_THE PROBLEM_
Each line starting at the one that contains "intros a b." and ending at the one that contains "intros Hnd Hp." must be returned exactly, and the rest of the listing is left out.

_RECORDS SUPPLIED_
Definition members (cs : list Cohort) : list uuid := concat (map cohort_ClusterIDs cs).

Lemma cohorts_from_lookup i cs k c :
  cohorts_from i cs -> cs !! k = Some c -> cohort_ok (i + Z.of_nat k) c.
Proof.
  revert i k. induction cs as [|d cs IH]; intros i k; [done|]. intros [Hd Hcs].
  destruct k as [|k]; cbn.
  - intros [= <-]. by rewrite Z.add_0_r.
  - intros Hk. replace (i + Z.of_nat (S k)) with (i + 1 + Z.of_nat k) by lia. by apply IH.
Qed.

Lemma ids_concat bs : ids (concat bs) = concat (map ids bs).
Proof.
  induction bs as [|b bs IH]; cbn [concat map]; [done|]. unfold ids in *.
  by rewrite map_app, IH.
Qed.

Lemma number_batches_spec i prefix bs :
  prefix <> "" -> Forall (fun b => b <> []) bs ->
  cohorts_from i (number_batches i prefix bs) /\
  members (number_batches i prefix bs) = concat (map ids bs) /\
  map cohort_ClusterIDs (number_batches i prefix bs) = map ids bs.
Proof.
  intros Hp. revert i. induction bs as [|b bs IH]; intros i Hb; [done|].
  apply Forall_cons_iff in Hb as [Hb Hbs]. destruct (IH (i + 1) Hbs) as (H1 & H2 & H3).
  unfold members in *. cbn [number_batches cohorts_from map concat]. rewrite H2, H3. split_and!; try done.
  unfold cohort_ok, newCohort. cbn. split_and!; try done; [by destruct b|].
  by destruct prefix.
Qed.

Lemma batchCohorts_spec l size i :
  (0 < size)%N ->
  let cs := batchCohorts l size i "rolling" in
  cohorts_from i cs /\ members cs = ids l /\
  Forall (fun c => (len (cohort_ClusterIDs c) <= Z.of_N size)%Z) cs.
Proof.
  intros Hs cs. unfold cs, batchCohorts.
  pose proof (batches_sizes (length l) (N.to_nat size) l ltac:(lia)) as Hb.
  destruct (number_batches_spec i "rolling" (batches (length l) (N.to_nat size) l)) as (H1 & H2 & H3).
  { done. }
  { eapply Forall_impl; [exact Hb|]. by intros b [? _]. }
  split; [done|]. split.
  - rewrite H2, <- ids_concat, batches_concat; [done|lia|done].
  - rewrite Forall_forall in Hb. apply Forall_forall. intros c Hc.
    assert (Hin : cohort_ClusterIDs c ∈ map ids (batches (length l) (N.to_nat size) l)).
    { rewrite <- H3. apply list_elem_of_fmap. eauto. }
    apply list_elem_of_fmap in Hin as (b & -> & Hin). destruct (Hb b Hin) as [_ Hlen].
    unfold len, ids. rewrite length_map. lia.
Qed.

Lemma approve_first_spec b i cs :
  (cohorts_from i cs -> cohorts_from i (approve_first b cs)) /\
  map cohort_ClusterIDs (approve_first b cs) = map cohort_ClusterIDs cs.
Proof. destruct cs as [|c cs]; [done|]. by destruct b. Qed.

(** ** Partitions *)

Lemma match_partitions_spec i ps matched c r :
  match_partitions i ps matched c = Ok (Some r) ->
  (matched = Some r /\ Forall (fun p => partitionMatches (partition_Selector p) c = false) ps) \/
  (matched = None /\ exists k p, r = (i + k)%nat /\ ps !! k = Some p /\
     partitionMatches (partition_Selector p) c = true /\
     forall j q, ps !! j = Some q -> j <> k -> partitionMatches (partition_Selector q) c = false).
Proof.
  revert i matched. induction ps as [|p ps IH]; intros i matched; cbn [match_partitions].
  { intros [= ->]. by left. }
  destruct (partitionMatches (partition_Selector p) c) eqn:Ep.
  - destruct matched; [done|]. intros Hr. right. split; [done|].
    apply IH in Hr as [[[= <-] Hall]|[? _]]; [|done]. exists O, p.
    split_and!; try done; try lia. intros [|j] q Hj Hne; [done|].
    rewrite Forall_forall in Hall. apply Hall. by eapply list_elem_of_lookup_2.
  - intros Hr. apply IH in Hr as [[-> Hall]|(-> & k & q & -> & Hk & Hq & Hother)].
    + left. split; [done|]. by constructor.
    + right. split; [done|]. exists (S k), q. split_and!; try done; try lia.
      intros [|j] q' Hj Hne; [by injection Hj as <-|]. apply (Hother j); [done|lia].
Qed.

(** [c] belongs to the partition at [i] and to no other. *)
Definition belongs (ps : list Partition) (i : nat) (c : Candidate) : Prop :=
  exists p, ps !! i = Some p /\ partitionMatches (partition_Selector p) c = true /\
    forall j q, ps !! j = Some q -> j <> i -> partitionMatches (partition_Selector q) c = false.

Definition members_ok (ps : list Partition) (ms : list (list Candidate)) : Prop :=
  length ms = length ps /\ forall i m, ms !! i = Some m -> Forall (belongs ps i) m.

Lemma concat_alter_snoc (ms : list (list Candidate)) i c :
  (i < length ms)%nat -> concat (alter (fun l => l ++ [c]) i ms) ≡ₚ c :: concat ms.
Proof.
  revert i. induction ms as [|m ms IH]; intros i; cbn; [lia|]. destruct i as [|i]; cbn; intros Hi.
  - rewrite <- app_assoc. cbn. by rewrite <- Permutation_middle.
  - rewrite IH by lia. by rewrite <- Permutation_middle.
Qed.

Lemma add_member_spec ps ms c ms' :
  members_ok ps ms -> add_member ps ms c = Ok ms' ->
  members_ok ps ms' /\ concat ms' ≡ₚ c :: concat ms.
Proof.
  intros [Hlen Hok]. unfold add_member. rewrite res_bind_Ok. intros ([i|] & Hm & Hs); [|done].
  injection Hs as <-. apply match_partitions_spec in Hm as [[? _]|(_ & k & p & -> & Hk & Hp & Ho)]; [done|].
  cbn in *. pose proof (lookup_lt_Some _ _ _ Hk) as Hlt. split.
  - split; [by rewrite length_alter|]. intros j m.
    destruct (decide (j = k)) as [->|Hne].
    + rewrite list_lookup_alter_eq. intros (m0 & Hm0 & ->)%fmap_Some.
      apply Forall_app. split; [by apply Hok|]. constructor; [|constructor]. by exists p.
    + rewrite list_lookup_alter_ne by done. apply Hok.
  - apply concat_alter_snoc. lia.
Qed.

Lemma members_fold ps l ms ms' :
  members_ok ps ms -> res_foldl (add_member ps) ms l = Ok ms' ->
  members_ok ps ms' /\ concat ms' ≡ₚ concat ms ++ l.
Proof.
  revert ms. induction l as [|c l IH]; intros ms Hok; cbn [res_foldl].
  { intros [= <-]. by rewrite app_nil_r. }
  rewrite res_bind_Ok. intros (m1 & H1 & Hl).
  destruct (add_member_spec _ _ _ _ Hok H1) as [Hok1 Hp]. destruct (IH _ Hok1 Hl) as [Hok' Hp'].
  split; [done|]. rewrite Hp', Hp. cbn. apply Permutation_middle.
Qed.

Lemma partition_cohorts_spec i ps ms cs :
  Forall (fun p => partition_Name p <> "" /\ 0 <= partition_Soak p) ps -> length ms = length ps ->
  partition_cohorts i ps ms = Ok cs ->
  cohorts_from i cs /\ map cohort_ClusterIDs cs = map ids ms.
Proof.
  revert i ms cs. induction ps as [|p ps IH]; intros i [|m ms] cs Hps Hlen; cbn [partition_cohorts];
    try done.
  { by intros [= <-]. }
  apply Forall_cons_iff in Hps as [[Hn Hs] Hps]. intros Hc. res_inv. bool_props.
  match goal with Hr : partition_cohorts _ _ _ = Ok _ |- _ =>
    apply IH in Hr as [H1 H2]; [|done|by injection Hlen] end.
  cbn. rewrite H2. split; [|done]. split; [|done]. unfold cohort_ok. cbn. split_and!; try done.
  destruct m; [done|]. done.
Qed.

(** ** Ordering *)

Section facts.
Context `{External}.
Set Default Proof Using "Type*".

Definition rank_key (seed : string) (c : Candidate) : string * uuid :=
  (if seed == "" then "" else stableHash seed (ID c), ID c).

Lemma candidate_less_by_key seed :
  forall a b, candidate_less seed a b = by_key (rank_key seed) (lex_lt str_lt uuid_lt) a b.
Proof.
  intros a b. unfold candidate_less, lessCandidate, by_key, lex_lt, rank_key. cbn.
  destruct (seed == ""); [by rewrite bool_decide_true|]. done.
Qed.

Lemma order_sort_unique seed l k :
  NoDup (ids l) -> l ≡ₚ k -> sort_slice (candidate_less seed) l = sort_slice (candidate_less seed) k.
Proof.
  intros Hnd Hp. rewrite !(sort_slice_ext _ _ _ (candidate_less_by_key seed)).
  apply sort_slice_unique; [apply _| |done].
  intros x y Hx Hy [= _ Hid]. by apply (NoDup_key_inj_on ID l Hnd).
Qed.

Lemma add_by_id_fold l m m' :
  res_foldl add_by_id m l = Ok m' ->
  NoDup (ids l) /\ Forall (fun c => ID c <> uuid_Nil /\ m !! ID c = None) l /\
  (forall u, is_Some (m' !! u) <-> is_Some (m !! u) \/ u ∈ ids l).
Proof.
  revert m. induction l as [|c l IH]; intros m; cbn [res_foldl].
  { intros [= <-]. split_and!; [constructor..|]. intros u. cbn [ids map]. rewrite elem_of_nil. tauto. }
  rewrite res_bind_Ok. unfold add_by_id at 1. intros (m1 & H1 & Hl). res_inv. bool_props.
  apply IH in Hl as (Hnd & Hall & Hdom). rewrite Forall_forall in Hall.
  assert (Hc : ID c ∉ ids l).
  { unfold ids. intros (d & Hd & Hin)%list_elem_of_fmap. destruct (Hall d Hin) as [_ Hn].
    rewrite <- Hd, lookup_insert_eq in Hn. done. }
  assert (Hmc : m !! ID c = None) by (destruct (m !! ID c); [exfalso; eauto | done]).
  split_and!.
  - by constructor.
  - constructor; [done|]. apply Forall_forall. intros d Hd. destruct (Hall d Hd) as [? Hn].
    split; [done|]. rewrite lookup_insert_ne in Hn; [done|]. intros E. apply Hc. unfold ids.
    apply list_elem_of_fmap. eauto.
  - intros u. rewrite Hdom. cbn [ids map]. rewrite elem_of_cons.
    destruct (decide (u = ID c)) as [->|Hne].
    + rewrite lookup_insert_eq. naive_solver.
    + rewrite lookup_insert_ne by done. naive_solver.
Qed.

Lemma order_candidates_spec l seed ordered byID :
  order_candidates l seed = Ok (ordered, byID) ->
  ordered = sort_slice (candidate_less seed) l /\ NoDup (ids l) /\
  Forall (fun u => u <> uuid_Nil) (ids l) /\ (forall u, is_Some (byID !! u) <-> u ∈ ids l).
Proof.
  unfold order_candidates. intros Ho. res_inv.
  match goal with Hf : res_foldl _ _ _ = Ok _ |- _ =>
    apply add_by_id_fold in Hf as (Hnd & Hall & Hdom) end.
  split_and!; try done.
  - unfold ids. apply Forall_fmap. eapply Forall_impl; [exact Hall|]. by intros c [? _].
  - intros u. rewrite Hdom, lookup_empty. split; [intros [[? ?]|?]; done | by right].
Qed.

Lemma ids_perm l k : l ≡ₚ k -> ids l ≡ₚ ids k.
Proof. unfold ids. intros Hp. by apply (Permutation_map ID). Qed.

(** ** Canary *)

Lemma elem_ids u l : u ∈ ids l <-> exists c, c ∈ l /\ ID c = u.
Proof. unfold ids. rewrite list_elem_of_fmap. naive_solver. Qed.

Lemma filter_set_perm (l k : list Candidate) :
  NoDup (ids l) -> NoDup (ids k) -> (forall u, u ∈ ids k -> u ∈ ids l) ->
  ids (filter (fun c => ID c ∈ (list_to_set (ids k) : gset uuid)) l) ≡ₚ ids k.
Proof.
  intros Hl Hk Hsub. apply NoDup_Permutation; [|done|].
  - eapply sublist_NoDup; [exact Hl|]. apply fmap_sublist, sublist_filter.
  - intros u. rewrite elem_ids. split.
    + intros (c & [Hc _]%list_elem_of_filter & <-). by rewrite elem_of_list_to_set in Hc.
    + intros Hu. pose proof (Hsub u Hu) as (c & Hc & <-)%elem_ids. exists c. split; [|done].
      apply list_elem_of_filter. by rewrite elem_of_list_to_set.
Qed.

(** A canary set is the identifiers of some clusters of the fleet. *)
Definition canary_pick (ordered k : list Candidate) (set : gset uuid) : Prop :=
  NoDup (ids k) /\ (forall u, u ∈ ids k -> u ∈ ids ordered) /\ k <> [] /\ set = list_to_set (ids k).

_SOLUTION TO THIS EXERCISE_
  intros a b. unfold candidate_less, lessCandidate, by_key, lex_lt, rank_key. cbn.
  destruct (seed == ""); [by rewrite bool_decide_true|]. done.
Qed.

Lemma order_sort_unique seed l k :
  NoDup (ids l) -> l ≡ₚ k -> sort_slice (candidate_less seed) l = sort_slice (candidate_less seed) k.
Proof.
  intros Hnd Hp. rewrite !(sort_slice_ext _ _ _ (candidate_less_by_key seed)).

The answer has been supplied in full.